> **Problem statement**
Where a line below includes the word "true", copy that line.

►

Definition process_init (options : jobj) (w : world) : world :=
  if truthy (prop options "problem") then
    transport_close (Some {["problem" := prop options "problem"]}) w
  else if negb (match prop options "version" with JNum 1 => true | _ => false end) then
    transport_close (Some {["problem" := JStr "not-supported"]}) w
  else
    let seed := prop options "channel-seed" in
    let w := if truthy seed then upd_tr (fun t => t <| t_seed := js_String seed |>) w else w in
    let host := prop options "host" in
    let w := if truthy host then w <| w_default_host := host |> else w in
    let w := w <| w_public_options := options |>
               <| w_public_csrf := prop options "csrf-token" |>
               <| w_public_host := w_default_host w |> in
    let w := emit (EInit options) w in
    match w_tr w with
    | Some t =>
        if t_waiting_for_init t then
          ready_for_channels (upd_tr (fun t => t <| t_waiting_for_init := false |>) w)
        else w
    | None => w
    end.

Definition process_control (data : jobj) (w : world) : world :=
  match w_tr w with
  | None => w
  | Some t =>
      let command := prop data "command" in
      let chan := prop data "channel" in
      if is_str command "init" then process_init data w
      else if t_waiting_for_init t then
        let w := upd_tr (fun t => t <| t_waiting_for_init := false |>) w in
        let data := if negb (is_str command "close") || truthy chan
                    then {["problem" := JStr "protocol-error"]} else data in
        transport_close (Some data) w
      else if is_str command "ping" then w
      else if is_str command "hint" then emit (EHint data) w
      else match chan with
           | JUndef => w
           | _ => match lookup_cb (js_String chan) w with
                  | Some h => on_control h data w
                  | None => w
                  end
           end
  end.

Definition process_message (chan : string) (p : payload) (w : world) : world :=
  match lookup_cb chan w with
  | Some h => on_message h p w
  | None => w
  end.

(** The payload part of a frame, after the channel and the newline. *)
Definition frame_payload (m : wire) (chan : string) : payload :=
  match m with
  | WText s => PStr (String.substring (String.length chan + 1)
                      (String.length s - (String.length chan + 1)) s)
  | WBinary b => PTyped (drop (String.length chan + 1) b)
  end.

(** [dispatch_data]. *)
Definition dispatch_data (m : wire) (w : world) : world * ret :=
  let w := upd_tr (fun t => t <| t_got_message := true |>) w in
  match parse_channel m with
  | None => (w, RBool false)
  | Some chan =>
      let p := frame_payload m chan in
      let control := if String.eqb chan "" then JSON_parse (payload_String p) else None in
      if String.eqb chan "" && bool_decide (control = None) then (w, RThrow)
      else if existsb (fun f => in_filter f m chan control) (w_in_filters w)
      then (w, RBool false)
      else match control with
           | Some control => (process_control control w, RBool true)
           | None => (process_message chan p w, RBool true)
           end
  end.

(** The health check interval. *)
Definition health_tick (w : world) : world :=
  match w_tr w with
  | None => w
  | Some t =>
      if t_ticking t then
        let w := if t_got_message t || t_ignore_health t then w
                 else transport_close (Some {["problem" := JStr "timeout"]}) w in
        upd_tr (fun t => t <| t_got_message := false |>) w
      else w
  end.

(** [ws.onopen] sends the client's init message. *)
Definition init_message : string :=
  nl +:+ "{ " +:+ dquote +:+ "command" +:+ dquote +:+ ": " +:+ dquote +:+ "init" +:+
  dquote +:+ ", " +:+ dquote +:+ "version" +:+ dquote +:+ ": 1 }".
Lemma run_ready_cb_inv cb w :
  inv w -> is_ready w = true -> (forall h, opening cb = Some h -> attachable h w) ->
  inv (run_ready_cb cb w) /\ is_ready (run_ready_cb cb w) = true /\
  forall h', opening cb <> Some h' -> attachable h' w -> attachable h' (run_ready_cb cb w).
Proof.
  intros Hi Hr Ha. destruct cb as [h|data|]; cbn [Transport.run_ready_cb].
  - destruct (open_channel_inv h w) as (? & ? & Hk); [done..|by apply Ha|].
    split_and!; [done..|]. intros h' Hne. apply Hk. cbn in Hne. congruence.
  - pose proof (send_control_core data w) as E. split_and!.
    + by eapply inv_same_core.
    + by rewrite (is_ready_core _ _ E).
    + intros h' _. by apply attachable_core.
  - set (d := {["command" := _; "disconnect" := _]} : jobj).
    assert (same_core w (let '(w, r) := send_control d w in
      match r with RBool true => w | _ => emit EReload w end)) as E.
    { pose proof (send_control_core d w) as E. destruct (send_control d w) as [w1 r].
      cbn in E. destruct r as [|[]|]; try done; (etransitivity; [done|by apply emit_core]). }
    split_and!.
    + by eapply inv_same_core.
    + by rewrite (is_ready_core _ _ E).
    + intros h' _. by apply attachable_core.
Qed.

Lemma run_ready_cbs_inv l : forall w,
  inv w -> is_ready w = true -> NoDup (omap opening l) ->
  (forall h, h ∈ omap opening l -> attachable h w) ->
  inv (foldl (fun w cb => run_ready_cb cb w) w l).
Proof.
  induction l as [|cb l IH]; intros w Hi Hr Hnd Ha; cbn [foldl]; [done|].
  destruct (run_ready_cb_inv cb w) as (Hi' & Hr' & Hk); [done..| |].
  { intros h Hh. apply Ha. cbn. rewrite Hh. apply elem_of_cons. by left. }
  apply IH; [done..| |].
  - cbn in Hnd. destruct (opening cb); [|done]. by apply NoDup_cons in Hnd as [_ ?].
  - intros h Hh. apply Hk.
    + intros Hop. cbn in Hnd. rewrite Hop in Hnd. by apply NoDup_cons in Hnd as [? _].
    + apply Ha. cbn. destruct (opening cb); [apply elem_of_cons; by right|done].
Qed.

◄

> **Answer space**
  else if negb (match prop options "version" with JNum 1 => true | _ => false end) then
  let w := upd_tr (fun t => t <| t_got_message := true |>) w in
           | Some control => (process_control control w, RBool true)
           | None => (process_message chan p w, RBool true)
  inv w -> is_ready w = true -> (forall h, opening cb = Some h -> attachable h w) ->
  inv (run_ready_cb cb w) /\ is_ready (run_ready_cb cb w) = true /\
      match r with RBool true => w | _ => emit EReload w end)) as E.
  inv w -> is_ready w = true -> NoDup (omap opening l) ->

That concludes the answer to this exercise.